Now, we can use BUSCO to assess the three E. coli assemblies (one generated with ABySS

and two generated by SPAdes). We can save the output of each assessment in a separate

directory.

busco \

-i abyss_ecoli_ass.fasta \

-o abyss_ecoli_ass.out \

-l bacteria \

-m genome

busco \

-i spades_ecoli_ass.fasta \

-o spades_ecoli_ass.out \

-l bacteria \

-m genome

busco \

-i spades_hyb_ecoli_ass.fasta \

-o spades_hyb_ecoli_ass.out \

-l bacteria \

-m genome

The BUSCO assessment output for each assembly will be saved in a separate directory:

“abyss_ecoli_ass.out”, “spades_ecoli_ass.out”, and “spades_hyb_ecoli_ass.out”. Each of

these directories includes an assessment report as a text file and JSON file, in addition to

subdirectories for the predicted genes and used ortholog database.

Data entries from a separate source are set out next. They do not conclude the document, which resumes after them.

Lemma part_sum_bound negative s rows : Forall decimal_ok rows → 0 ≤ s ≤ 38 → Forall (λ d, 0 ≤ scale d ≤ s) rows →
  0 ≤ part_sum negative s rows ≤ Z.of_nat (length rows) * 10 ^ 76.
Proof.
  intros Hok Hs. induction Hok as [|d rows (_ & Hm & _) _ IH]; intros Hsc; [simpl; lia|].
  apply Forall_cons in Hsc as [Hd Hsc]. cbn [part_sum foldr length]. fold (part_sum negative s rows).
  specialize (IH Hsc). assert (Hp : 0 < 10 ^ (s - scale d) ≤ 10 ^ 38).
  { split; [apply Z.pow_pos_nonneg; lia|apply Z.pow_le_mono_r; lia]. }
  assert (Hpart : 0 ≤ part negative (mantissa d) < 10 ^ 38) by (unfold part; destruct negative; simpl; lia).
  change (10 ^ 76) with (10 ^ 38 * 10 ^ 38) in *. rewrite Nat2Z.inj_succ. nia.
Qed.

Lemma part_sum_perm negative s rows rows' : rows ≡ₚ rows' → part_sum negative s rows = part_sum negative s rows'.
Proof. unfold part_sum. induction 1; cbn [foldr] in *; lia. Qed.

Lemma max_scale_perm rows rows' : rows ≡ₚ rows' → max_scale rows = max_scale rows'.
Proof. unfold max_scale. induction 1; cbn [foldr] in *; lia. Qed.

Lemma exact_sum_perm s rows rows' : rows ≡ₚ rows' → exact_sum s rows = exact_sum s rows'.
Proof. unfold exact_sum. induction 1; cbn [foldr] in *; lia. Qed.

(** ** The state of a sum *)

Definition sum_ok (s : DecimalSum.DecimalSum) (rows : list Decimal) : Prop :=
  DecimalSum.scale s = max_scale rows ∧
  Wide.ok 6 (DecimalSum.positive s) ∧ Wide.eval (DecimalSum.positive s) = part_sum false (max_scale rows) rows ∧
  Wide.ok 6 (DecimalSum.negative s) ∧ Wide.eval (DecimalSum.negative s) = part_sum true (max_scale rows) rows.

Lemma sum_ok_new : sum_ok DecimalSum.new [].
Proof. split_and!; [done|apply (from_u128_ok 6); lia|by apply eval_from_u128|apply (from_u128_ok 6); lia|by apply eval_from_u128]. Qed.

Lemma sum_ok_perm s rows rows' : rows ≡ₚ rows' → sum_ok s rows → sum_ok s rows'.
Proof.
  intros Hp (H1 & H2 & H3 & H4 & H5). pose proof (max_scale_perm _ _ Hp) as Em.
  unfold sum_ok. rewrite <- Em, <- !(part_sum_perm _ _ _ _ Hp). done.
Qed.

(** The rows decide the limbs. *)
Lemma sum_ok_unique s s' rows : sum_ok s rows → sum_ok s' rows → s = s'.
Proof.
  intros (H1 & H2 & H3 & H4 & H5) (H1' & H2' & H3' & H4' & H5').
  destruct s as [p n c], s' as [p' n' c']. cbn [DecimalSum.positive DecimalSum.negative DecimalSum.scale] in *.
  f_equal; [apply (eval_inj 6); [done..|congruence]|apply (eval_inj 6); [done..|congruence]|congruence].
Qed.

Lemma rows_fit rows : Forall decimal_ok rows → Z.of_nat (length rows) < 2 ^ 63 → ∀ negative s,
  0 ≤ s ≤ 38 → Forall (λ d, 0 ≤ scale d ≤ s) rows →
  0 ≤ part_sum negative s rows ∧ 10 * part_sum negative s rows < Wide.capacity 6.
Proof.
  intros Hok Hlen negative s Hs Hsc. pose proof (part_sum_bound negative s rows Hok Hs Hsc) as Hb.
  assert (10 * (2 ^ 63 * 10 ^ 76) < Wide.capacity 6) by reflexivity. assert (0 < 10 ^ 76) by reflexivity. nia.
Qed.

(** A sum with its magnitudes at a scale, at least that of its rows. *)
Definition sum_at (s : DecimalSum.DecimalSum) (sc : Z) (rows : list Decimal) : Prop :=
  DecimalSum.scale s = sc ∧
  Wide.ok 6 (DecimalSum.positive s) ∧ Wide.eval (DecimalSum.positive s) = part_sum false sc rows ∧
  Wide.ok 6 (DecimalSum.negative s) ∧ Wide.eval (DecimalSum.negative s) = part_sum true sc rows.
(** The bytes of [value], which sits inside [depth] lists, maps and paths. *)
Fixpoint encode_nested (value : Value.t) (depth : nat) : result encode_error (list Z) :=
  match value with
  | Value.Null => Ok [TAG_NULL]
  | Value.Bool flag => Ok [TAG_BOOL; Z.b2z flag]
  | Value.Int64 integer => Ok (TAG_INT64 :: to_le 8 integer)
  | Value.Float64 bits => Ok (TAG_FLOAT64 :: to_le 8 bits)
  | Value.String s => s ← put_str s "string"; Ok (TAG_STRING :: s)
  | Value.Bytes bytes => length ← put_length (length bytes) "byte string"; Ok (TAG_BYTES :: length ++ bytes)
  | Value.Date days => Ok (TAG_DATE :: to_le 4 days)
  | Value.Time time =>
      let '(has_offset, offset) := match Time.offset time with Some offset => (1, offset) | None => (0, 0) end in
      Ok (TAG_TIME :: to_le 8 (Time.nanos time) ++ has_offset :: to_le 4 offset)
  | Value.Timestamp micros => Ok (TAG_TIMESTAMP :: to_le 8 micros)
  | Value.ZonedDatetime micros offset => Ok (TAG_ZONED_DATETIME :: to_le 8 micros ++ to_le 4 offset)
  | Value.Duration months days nanos => Ok (TAG_DURATION :: to_le 8 months ++ to_le 8 days ++ to_le 8 nanos)
  | Value.List items =>
      depth ← one_deeper depth;
      count ← put_length (length items) "list";
      items ← put_each (λ item, encode_nested item depth) items;
      Ok (TAG_LIST :: count ++ items)
  | Value.Map entries =>
      depth ← one_deeper depth;
      count ← put_length (length entries) "map";
      entries ← put_each (λ e, key ← put_str e.1 "map key"; item ← encode_nested e.2 depth; Ok (key ++ item)) entries;
      Ok (TAG_MAP :: count ++ entries)
  | Value.Vector components =>
      count ← put_length (length components) "vector";
      Ok (TAG_VECTOR :: count ++ flat_map (to_le 4) components)
  | Value.Path nodes edges =>
      depth ← one_deeper depth;
      node_count ← put_length (length nodes) "path node list";
      nodes ← put_each (λ item, encode_nested item depth) nodes;
      edge_count ← put_length (length edges) "path edge list";
      edges ← put_each (λ item, encode_nested item depth) edges;
      Ok (TAG_PATH :: (node_count ++ nodes) ++ edge_count ++ edges)
  | Value.GCounter c => c ← put_counter c; Ok (TAG_GCOUNTER :: c)
  | Value.OnCounter pos neg => pos ← put_counter pos; neg ← put_counter neg; Ok (TAG_ON_COUNTER :: pos ++ neg)
  | Value.Decimal d => Ok (TAG_DECIMAL :: Decimal.scale d :: to_le 16 (Decimal.mantissa d))
  | Value.RdfTerm term => term ← put_term term; Ok (TAG_RDF_TERM :: term)
  end.

(** [encode_value]: appends to [out]; on an error [out] is as it was. *)
Definition encode_value (value : Value.t) (out : list Z) : result encode_error unit * list Z :=
  match encode_nested value 0 with
  | Ok bytes => (Ok tt, out ++ bytes)
  | Err e => (Err e, out)
  end.

(** ** Depth *)

(** Whether [value] nests lists, maps and paths more than [room] deep. *)
Fixpoint deeper_than (value : Value.t) (room : nat) : bool :=
  match value with
  | Value.List items => (room =? 0)%nat || existsb (λ item, deeper_than item (room - 1)) items
  | Value.Map entries => (room =? 0)%nat || existsb (λ e, deeper_than e.2 (room - 1)) entries
  | Value.Path nodes edges =>
      (room =? 0)%nat || (existsb (λ item, deeper_than item (room - 1)) nodes
                          || existsb (λ item, deeper_than item (room - 1)) edges)
  | _ => false
  end.

Definition nests_too_deep (value : Value.t) : bool := deeper_than value MAX_PROPERTY_VALUE_DEPTH.
Definition nests_too_deep_to_encode (value : Value.t) : bool := deeper_than value MAX_VALUE_DEPTH.

(** ** Lengths *)

Definition usize_max : Z := 2 ^ 64 - 1.
Definition saturating_add (a b : Z) : Z := Z.min (a + b) usize_max.
Definition saturating_total (start : Z) (parts : list Z) : Z := foldl saturating_add start parts.

(** The length of a byte sequence, as a [usize]. *)
Definition len {A} (l : list A) : Z := Z.of_nat (length l).

Definition counter_len (c : counts) : Z :=
  saturating_total 4 ((λ e, saturating_add (4 + 8) (len e.1)) <$> map_to_list c).

Definition term_len (term : Term.t) : Z :=
  1 + match term with
      | Term.Iri s | Term.BlankNode s => saturating_add 4 (len s)
      | Term.Literal_ l =>
          saturating_total (4 + 1 + 4) [len (Term.value l); len (default (Term.datatype l) (Term.language l))]
      end.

Comparing between the three assemblies based on BUSCO assessment metrics (Figures

3.13–3.15), the two assemblies generated by SPAdes are better than the one generated by

ABySS. A total number of 4085 genomes and 124 genes were used to extract informed

expected information. The E. coli assembled by SPAdes shows 100% completeness (C:100%),

no duplicate (D:0.0%), no fragments (F:0.0%), no missing gene (M:0.0%) out of the 124

genes, whereas the BUSCO assessment report for the assembly generated by SPAdes shows

C:98.4% [S:98.4%, D:0.0%], F:1.6%, M:0.0%, n:124, which indicates 98.4% of completeness

(122 genes are recovered), 1.6% of fragment (2 partially recovered genes).

Combining both statistical and evolutionary assessment for the de novo assembly will

provide a good idea about the quality of the de novo assembled genome.